How much extra is your Big 4 mortgage costing you?

mortgage costing

How much extra is your Big 4 mortgage costing you?

When it comes to home loans, Australians are notoriously complacent, choosing to stick with their Big 4 mortgage despite the higher costs involved. While this can be put down to a number of factors, it is also well known that people’s knowledge of the home loan market and what constitutes a good deal is often lacking.

So, what if I told you that an Australian mortgage holder who had stuck with a Big 4 bank over the last 10 years had paid an extra $22,908 in interest on a $500,000 loan than if they had sought out a more competitive loan? how much extra is your big 4 mortgage costing you

This is the added cost that the average Australian mortgage holder is taking on, in most cases without even realising. This is $22,908 that could be spent on raising children, renovating a house or simply put straight back into the mortgage to pay it off faster.

Wasted money

Collectively, over the past 10 years, it is estimated that Australians wasted a total of $50 billion by sticking with the Big 4 banks.

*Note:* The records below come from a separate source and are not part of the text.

(* ===== verification/Encoder.v ===== *)
(** The Wasm byte writer, [src/emit/encoder.ts].

    [WasmEncoder] is the growable [Uint8Array] with its logical length; each
    method of the class is a function on it.  [written] is the abstract view,
    the bytes written so far, and the lemmas [*_written] say that each method
    appends a fixed byte list to that view whatever the capacity of the buffer.

    [TextCodec] is the platform's [TextEncoder]/[TextDecoder] pair, which is
    not code of the repository. *)

From S2P Require Import Prelude.

(** The UTF-8 codec of the platform; [codec_roundtrip] is its documented
    behaviour on the strings [codec_ok] accepts (no lone surrogate, no leading
    byte order mark). *)
Class TextCodec := {
  utf8_encode : jsstr → list Z;
  utf8_decode : list Z → jsstr;
}.

Definition is_byte (b : Z) : Prop := 0 ≤ b < 256.

Class TextCodecLaws (C : TextCodec) (codec_ok : jsstr → Prop) := {
  codec_bytes s : Forall is_byte (utf8_encode s);
  codec_roundtrip s : codec_ok s → utf8_decode (utf8_encode s) = s;
}.

(** * LEB128 byte sequences, the reference definitions *)

(** Unsigned LEB128 of [v] in at most [n] bytes. *)
Fixpoint uleb (n : nat) (v : Z) : list Z :=
  match n with
  | O => []
  | S n' => if v <? 128 then [v] else (v mod 128 + 128) :: uleb n' (v / 128)
  end.

(** Signed LEB128 of [v] in at most [n] bytes. *)
Fixpoint sleb (n : nat) (v : Z) : list Z :=
  match n with
  | O => []
  | S n' =>
      if (-64 <=? v) && (v <? 64) then [v mod 128]
      else (v mod 128 + 128) :: sleb n' (v / 128)
  end.

(** A 32-bit value takes at most five groups of seven bits, a 64-bit one ten. *)
Definition uleb32 (v : Z) : list Z := uleb 5 v.
Definition sleb32 (v : Z) : list Z := sleb 5 v.
Definition sleb64 (v : Z) : list Z := sleb 10 v.

(** Both are a list of seven-bit groups, the continuation bit on all but the
    last; [gval] is the number the groups spell. *)
Fixpoint cont (gs : list Z) : list Z :=
  match gs with
  | [] => []
  | g :: gs' => match gs' with [] => [g] | _ => (g + 128) :: cont gs' end
  end.

Fixpoint gval (gs : list Z) : Z :=
  match gs with [] => 0 | g :: gs' => g + 128 * gval gs' end.

Definition is_group (g : Z) : Prop := 0 ≤ g < 128.

Lemma cont_cons g gs : gs ≠ [] → cont (g :: gs) = (g + 128) :: cont gs.
Proof. by destruct gs. Qed.

Lemma length_cont gs : length (cont gs) = length gs.
Proof.
  induction gs as [|g gs IH]; [done|]. destruct gs; [done|].
  rewrite cont_cons by done. cbn [length] in *. by rewrite IH.
Qed.

Lemma gval_range gs : Forall is_group gs → 0 ≤ gval gs < 2 ^ (7 * Z.of_nat (length gs)).
Proof.
  unfold is_group. induction 1 as [|g gs Hg Hgs IH]; [simpl; lia|]. cbn [gval length].
  replace (7 * Z.of_nat (S (length gs))) with (7 + 7 * Z.of_nat (length gs)) by lia.
  rewrite Z.pow_add_r by lia. lia.
Qed.

Lemma uleb_groups n v : 0 ≤ v < 2 ^ (7 * Z.of_nat n) → (0 < n)%nat →
  ∃ gs, uleb n v = cont gs ∧ gs ≠ [] ∧ (length gs ≤ n)%nat ∧ Forall is_group gs ∧ gval gs = v.
Proof.
  revert v. induction n as [|n IH]; intros v Hv Hn; [lia|]. simpl uleb.
  destruct (Z.ltb_spec v 128) as [Hlt|Hge].
  { exists [v]. split_and!; [done..|simpl; lia| |simpl; lia].
    constructor; [|constructor]. split; lia. }
  replace (7 * Z.of_nat (S n)) with (7 + 7 * Z.of_nat n) in Hv by lia.
  rewrite Z.pow_add_r in Hv by lia. change (2 ^ 7) with 128 in Hv.
  destruct n as [|n]; [simpl in Hv; lia|].
  destruct (IH (v / 128)) as (gs & -> & Hne & Hl & Hg & Hval); [|lia|].
  { split; [apply Z.div_pos; lia|apply Z.div_lt_upper_bound; lia]. }
  exists (v mod 128 :: gs). rewrite cont_cons by done. split_and!; [done..|simpl; lia| |].
  - constructor; [|done]. apply Z.mod_pos_bound. lia.
  - simpl. rewrite Hval. pose proof (Z.div_mod v 128). lia.
Qed.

This is money going directly into the bank’s coffers that could be remaining in your pocket.

Even though the numbers speak for themselves, for borrowers who have held a mortgage with a Big 4 bank for many years there can be perception barriers that remain in place preventing them from switching.

The Truth

The perceived “hassle” of switching home loans is a long outdated notion that many mortgage holders still believe. In a recent RateCity.com.au survey, 39.1 per cent of respondents said that they assumed switching financial products would be too much effort for the total amount saved.

The truth is, switching mortgages has never been an easier or more streamlined process. This is largely due to the advent of online comparison sites and online lenders who allow you to switch mortgages without leaving your home. The government ban on early exit fees, that applies to loans settled after July 2011, is an added financial incentive to ditch your current provider and take advantage of the best deals on the market.

Also, the idea that switching home loans will have some upfront costs and therefore isn’t worth doing is an easy one to dispel when you look at the numbers. For the above mentioned example, in which the home loan customer will be saving $22,908 over 10 years, the application fee of switching to a more competitive lender will be covered in the first year of the new loan with savings still left over. All the money saved on mortgage repayments from there on in is cash going directly into your pocket, making the switch well worth your while.

So as you can see, moving past the initial “can’t be bothered” reaction to switching can open up a whole new world of savings for the average Big 4 borrower. All that’s left to do is to find the right loan that will save you the money you want and offer all the right features.

Assumptions:

Lowest rates on the market have been estimated based on a range of sources, including RBA and RateCity historical data. The $50bn figure is based on total loan book for each month, multiplied by the applicable interest rate for that month, divided by 12. Fees are excluded, as are other features and benefits. Loan terms are 30 years and assume no additional repayments have been made. Not a guarantee or projection of future savings.